TASK STATEMENT: Below are lines of data; restate word for word those running from the line containing "sm_args : bool;" to the line containing "Definition set_log (l", inclusive, and no others.

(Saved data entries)
<<<<
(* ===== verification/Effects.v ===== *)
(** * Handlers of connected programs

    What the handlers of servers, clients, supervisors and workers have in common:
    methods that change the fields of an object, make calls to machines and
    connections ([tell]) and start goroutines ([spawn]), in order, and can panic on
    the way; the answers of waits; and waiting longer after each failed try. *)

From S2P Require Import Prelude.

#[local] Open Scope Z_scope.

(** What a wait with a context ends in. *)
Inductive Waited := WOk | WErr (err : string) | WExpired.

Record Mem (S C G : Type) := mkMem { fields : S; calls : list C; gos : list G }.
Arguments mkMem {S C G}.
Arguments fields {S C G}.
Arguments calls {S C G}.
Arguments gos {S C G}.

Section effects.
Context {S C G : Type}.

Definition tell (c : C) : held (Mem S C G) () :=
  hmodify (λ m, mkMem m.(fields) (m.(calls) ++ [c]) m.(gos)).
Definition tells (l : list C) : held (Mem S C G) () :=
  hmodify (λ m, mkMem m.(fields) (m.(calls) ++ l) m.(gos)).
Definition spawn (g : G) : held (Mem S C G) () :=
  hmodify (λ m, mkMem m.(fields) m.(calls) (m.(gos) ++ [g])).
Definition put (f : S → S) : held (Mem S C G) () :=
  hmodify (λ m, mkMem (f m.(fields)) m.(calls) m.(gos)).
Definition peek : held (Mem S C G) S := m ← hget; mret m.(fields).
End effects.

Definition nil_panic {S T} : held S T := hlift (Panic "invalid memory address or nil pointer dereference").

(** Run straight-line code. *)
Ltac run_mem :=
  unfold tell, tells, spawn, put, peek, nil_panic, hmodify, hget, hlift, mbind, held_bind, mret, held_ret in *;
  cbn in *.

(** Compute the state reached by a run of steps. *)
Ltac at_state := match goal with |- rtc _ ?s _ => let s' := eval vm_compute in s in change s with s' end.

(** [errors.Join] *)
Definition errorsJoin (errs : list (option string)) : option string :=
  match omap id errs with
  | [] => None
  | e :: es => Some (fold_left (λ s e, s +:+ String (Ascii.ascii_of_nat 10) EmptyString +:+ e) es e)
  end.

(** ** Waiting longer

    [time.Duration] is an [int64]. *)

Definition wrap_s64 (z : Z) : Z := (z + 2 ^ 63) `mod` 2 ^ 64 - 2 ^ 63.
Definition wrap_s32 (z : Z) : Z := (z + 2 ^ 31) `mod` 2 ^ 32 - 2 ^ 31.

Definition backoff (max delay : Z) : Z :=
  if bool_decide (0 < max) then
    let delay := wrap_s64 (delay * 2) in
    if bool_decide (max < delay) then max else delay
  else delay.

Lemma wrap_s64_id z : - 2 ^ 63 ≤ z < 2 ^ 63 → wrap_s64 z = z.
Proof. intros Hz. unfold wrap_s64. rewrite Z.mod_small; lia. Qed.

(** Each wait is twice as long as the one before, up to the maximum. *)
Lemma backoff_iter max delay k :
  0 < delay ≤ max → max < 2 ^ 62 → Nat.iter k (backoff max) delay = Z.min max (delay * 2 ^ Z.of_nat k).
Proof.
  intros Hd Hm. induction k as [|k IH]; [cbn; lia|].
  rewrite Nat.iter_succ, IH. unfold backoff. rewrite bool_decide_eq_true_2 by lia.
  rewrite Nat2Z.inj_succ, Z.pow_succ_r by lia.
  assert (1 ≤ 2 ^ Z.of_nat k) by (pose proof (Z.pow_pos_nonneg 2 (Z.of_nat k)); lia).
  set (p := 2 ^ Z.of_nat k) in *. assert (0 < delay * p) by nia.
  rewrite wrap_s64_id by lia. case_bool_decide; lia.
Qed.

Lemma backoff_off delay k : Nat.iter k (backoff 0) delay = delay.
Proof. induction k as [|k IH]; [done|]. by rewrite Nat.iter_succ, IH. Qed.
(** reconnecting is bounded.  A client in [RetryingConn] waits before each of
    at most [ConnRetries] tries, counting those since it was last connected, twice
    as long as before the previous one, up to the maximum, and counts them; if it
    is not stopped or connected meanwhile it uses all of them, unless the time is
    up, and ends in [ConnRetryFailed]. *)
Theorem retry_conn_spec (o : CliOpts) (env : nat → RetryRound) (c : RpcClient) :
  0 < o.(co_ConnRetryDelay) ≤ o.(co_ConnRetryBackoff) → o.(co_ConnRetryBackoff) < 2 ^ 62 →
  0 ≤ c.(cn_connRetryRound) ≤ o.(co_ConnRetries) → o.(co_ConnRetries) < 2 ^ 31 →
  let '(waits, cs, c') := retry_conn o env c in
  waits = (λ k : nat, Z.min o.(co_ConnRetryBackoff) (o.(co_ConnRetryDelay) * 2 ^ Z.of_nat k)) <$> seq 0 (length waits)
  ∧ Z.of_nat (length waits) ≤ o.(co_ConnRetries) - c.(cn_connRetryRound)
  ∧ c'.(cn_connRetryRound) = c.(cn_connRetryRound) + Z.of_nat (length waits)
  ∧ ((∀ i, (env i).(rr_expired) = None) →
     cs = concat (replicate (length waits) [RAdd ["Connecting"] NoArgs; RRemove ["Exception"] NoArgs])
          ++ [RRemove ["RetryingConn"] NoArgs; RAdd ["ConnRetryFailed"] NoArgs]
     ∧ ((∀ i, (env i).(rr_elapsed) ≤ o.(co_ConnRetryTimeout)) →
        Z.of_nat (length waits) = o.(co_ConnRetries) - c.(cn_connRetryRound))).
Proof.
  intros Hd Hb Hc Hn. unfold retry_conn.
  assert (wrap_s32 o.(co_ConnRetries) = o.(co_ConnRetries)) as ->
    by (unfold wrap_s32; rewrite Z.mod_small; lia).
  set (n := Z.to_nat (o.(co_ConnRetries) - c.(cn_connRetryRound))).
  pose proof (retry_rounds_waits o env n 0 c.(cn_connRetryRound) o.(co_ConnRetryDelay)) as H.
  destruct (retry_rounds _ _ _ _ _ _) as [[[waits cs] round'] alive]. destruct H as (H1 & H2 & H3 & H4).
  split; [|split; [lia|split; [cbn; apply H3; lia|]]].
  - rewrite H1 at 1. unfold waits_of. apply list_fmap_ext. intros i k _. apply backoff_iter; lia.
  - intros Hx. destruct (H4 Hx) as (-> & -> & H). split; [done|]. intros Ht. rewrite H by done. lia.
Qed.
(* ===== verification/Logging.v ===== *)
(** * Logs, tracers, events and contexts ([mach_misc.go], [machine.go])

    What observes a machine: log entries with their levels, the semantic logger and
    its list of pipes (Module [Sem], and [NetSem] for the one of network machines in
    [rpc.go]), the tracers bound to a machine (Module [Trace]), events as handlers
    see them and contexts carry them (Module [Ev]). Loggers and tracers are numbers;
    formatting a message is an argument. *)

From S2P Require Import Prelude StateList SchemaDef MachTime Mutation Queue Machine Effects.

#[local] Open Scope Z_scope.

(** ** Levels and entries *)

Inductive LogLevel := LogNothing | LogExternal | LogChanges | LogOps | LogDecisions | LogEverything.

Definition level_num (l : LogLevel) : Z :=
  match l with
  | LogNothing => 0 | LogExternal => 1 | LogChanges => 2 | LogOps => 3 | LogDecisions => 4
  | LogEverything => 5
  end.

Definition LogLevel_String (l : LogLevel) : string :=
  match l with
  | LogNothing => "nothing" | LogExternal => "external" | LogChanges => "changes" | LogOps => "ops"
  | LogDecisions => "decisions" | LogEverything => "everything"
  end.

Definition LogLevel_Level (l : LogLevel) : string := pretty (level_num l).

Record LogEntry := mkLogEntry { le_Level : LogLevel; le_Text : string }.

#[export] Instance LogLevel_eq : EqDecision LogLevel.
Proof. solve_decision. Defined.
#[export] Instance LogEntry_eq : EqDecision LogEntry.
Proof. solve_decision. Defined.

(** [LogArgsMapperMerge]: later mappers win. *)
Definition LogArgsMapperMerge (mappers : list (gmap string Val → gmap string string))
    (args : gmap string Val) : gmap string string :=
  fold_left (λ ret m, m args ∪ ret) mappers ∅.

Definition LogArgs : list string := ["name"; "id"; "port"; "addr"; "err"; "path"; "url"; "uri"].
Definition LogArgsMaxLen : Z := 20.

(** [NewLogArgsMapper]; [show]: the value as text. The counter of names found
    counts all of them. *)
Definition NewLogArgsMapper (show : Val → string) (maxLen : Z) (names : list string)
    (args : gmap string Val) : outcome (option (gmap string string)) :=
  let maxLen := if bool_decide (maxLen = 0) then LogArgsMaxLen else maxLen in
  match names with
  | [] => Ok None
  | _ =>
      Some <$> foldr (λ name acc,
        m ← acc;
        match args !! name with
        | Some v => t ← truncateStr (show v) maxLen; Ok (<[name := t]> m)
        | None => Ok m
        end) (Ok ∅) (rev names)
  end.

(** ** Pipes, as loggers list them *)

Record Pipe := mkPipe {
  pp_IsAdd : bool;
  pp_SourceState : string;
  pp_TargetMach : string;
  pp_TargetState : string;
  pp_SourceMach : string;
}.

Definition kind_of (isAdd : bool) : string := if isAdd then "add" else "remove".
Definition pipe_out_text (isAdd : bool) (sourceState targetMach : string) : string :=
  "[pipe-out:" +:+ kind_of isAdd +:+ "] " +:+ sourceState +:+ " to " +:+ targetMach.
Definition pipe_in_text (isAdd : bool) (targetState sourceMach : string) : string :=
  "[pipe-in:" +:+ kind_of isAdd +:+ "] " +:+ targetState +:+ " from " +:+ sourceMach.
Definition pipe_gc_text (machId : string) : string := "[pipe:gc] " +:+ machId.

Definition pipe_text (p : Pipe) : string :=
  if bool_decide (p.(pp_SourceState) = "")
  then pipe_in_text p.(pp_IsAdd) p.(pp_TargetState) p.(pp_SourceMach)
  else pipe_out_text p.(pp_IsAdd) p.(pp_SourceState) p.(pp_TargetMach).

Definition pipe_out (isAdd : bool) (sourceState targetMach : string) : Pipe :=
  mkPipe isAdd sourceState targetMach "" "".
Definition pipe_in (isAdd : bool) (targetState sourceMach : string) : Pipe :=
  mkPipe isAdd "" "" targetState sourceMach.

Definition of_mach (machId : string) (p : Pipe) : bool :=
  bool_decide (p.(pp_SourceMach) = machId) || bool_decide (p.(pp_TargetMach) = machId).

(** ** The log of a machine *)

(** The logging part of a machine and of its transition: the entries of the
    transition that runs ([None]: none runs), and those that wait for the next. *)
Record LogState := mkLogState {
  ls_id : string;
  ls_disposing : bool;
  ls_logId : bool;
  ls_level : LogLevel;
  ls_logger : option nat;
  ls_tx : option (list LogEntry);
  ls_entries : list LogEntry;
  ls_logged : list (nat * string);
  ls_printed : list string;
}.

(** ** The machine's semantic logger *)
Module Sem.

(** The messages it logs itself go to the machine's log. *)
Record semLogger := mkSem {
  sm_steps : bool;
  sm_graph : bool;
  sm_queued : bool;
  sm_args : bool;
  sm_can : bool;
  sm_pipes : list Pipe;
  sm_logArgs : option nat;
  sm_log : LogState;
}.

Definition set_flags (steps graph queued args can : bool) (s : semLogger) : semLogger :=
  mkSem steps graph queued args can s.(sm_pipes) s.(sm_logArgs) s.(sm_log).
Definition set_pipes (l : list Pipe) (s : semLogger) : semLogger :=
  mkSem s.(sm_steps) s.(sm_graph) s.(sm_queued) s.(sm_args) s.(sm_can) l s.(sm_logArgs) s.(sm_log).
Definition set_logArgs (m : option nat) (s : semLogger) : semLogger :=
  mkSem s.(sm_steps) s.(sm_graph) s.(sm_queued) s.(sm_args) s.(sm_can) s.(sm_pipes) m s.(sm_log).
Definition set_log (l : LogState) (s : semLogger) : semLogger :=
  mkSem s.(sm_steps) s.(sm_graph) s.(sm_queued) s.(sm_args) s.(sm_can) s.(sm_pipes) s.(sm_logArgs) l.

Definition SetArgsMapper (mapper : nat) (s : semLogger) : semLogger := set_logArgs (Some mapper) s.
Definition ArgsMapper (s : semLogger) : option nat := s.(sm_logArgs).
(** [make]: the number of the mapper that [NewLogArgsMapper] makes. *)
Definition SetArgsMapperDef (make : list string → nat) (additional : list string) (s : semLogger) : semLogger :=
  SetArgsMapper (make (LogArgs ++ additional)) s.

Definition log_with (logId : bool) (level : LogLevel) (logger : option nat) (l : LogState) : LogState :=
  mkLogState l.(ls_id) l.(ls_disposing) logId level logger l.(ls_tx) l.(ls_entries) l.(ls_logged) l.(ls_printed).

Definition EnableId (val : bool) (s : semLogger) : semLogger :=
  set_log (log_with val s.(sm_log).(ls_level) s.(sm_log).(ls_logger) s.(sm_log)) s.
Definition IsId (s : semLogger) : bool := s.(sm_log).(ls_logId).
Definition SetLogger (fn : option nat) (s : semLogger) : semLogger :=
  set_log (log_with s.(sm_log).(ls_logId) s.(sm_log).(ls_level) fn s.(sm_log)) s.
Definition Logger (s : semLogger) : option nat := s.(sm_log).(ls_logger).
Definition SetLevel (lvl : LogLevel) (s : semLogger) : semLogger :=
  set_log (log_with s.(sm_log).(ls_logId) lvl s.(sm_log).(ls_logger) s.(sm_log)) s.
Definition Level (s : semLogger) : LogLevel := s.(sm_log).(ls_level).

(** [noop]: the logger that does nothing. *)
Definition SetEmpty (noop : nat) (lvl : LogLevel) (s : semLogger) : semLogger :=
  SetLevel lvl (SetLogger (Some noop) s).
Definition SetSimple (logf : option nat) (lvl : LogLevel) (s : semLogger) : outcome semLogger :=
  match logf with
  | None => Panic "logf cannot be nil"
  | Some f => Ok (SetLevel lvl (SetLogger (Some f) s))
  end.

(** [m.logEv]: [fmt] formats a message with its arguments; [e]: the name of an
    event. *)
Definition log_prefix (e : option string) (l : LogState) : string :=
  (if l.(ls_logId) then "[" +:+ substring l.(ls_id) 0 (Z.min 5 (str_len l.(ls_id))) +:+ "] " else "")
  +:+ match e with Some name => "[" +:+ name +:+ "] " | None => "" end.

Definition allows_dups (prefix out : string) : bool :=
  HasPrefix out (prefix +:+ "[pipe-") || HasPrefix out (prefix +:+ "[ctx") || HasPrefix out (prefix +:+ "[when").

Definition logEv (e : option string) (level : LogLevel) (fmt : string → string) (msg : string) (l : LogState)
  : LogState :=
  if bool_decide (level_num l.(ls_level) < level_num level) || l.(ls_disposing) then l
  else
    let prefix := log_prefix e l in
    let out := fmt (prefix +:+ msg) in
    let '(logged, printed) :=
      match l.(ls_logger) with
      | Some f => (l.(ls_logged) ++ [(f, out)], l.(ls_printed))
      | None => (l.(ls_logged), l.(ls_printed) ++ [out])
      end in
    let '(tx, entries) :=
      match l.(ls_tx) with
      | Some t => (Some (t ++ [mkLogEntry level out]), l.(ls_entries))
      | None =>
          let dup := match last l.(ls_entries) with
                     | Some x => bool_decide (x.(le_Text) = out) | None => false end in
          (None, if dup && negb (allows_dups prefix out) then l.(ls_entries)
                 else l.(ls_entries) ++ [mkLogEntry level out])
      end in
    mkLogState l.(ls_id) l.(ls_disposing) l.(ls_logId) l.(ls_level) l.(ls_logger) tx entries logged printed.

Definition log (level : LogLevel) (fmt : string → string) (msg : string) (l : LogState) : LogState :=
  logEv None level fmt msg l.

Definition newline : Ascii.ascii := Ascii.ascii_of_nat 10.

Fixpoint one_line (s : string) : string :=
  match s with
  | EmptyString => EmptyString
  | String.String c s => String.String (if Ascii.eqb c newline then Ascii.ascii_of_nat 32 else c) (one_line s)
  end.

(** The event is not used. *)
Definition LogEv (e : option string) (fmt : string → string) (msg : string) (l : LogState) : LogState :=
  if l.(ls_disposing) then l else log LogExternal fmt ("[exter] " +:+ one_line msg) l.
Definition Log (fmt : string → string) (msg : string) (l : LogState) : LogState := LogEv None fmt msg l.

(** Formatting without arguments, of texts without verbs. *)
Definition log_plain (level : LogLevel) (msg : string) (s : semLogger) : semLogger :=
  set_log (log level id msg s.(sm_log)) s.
>>>>
WRITTEN REPLY:
  sm_args : bool;
  sm_can : bool;
  sm_pipes : list Pipe;
  sm_logArgs : option nat;
  sm_log : LogState;
}.

Definition set_flags (steps graph queued args can : bool) (s : semLogger) : semLogger :=
  mkSem steps graph queued args can s.(sm_pipes) s.(sm_logArgs) s.(sm_log).
Definition set_pipes (l : list Pipe) (s : semLogger) : semLogger :=
  mkSem s.(sm_steps) s.(sm_graph) s.(sm_queued) s.(sm_args) s.(sm_can) l s.(sm_logArgs) s.(sm_log).
Definition set_logArgs (m : option nat) (s : semLogger) : semLogger :=
  mkSem s.(sm_steps) s.(sm_graph) s.(sm_queued) s.(sm_args) s.(sm_can) s.(sm_pipes) m s.(sm_log).
Definition set_log (l : LogState) (s : semLogger) : semLogger :=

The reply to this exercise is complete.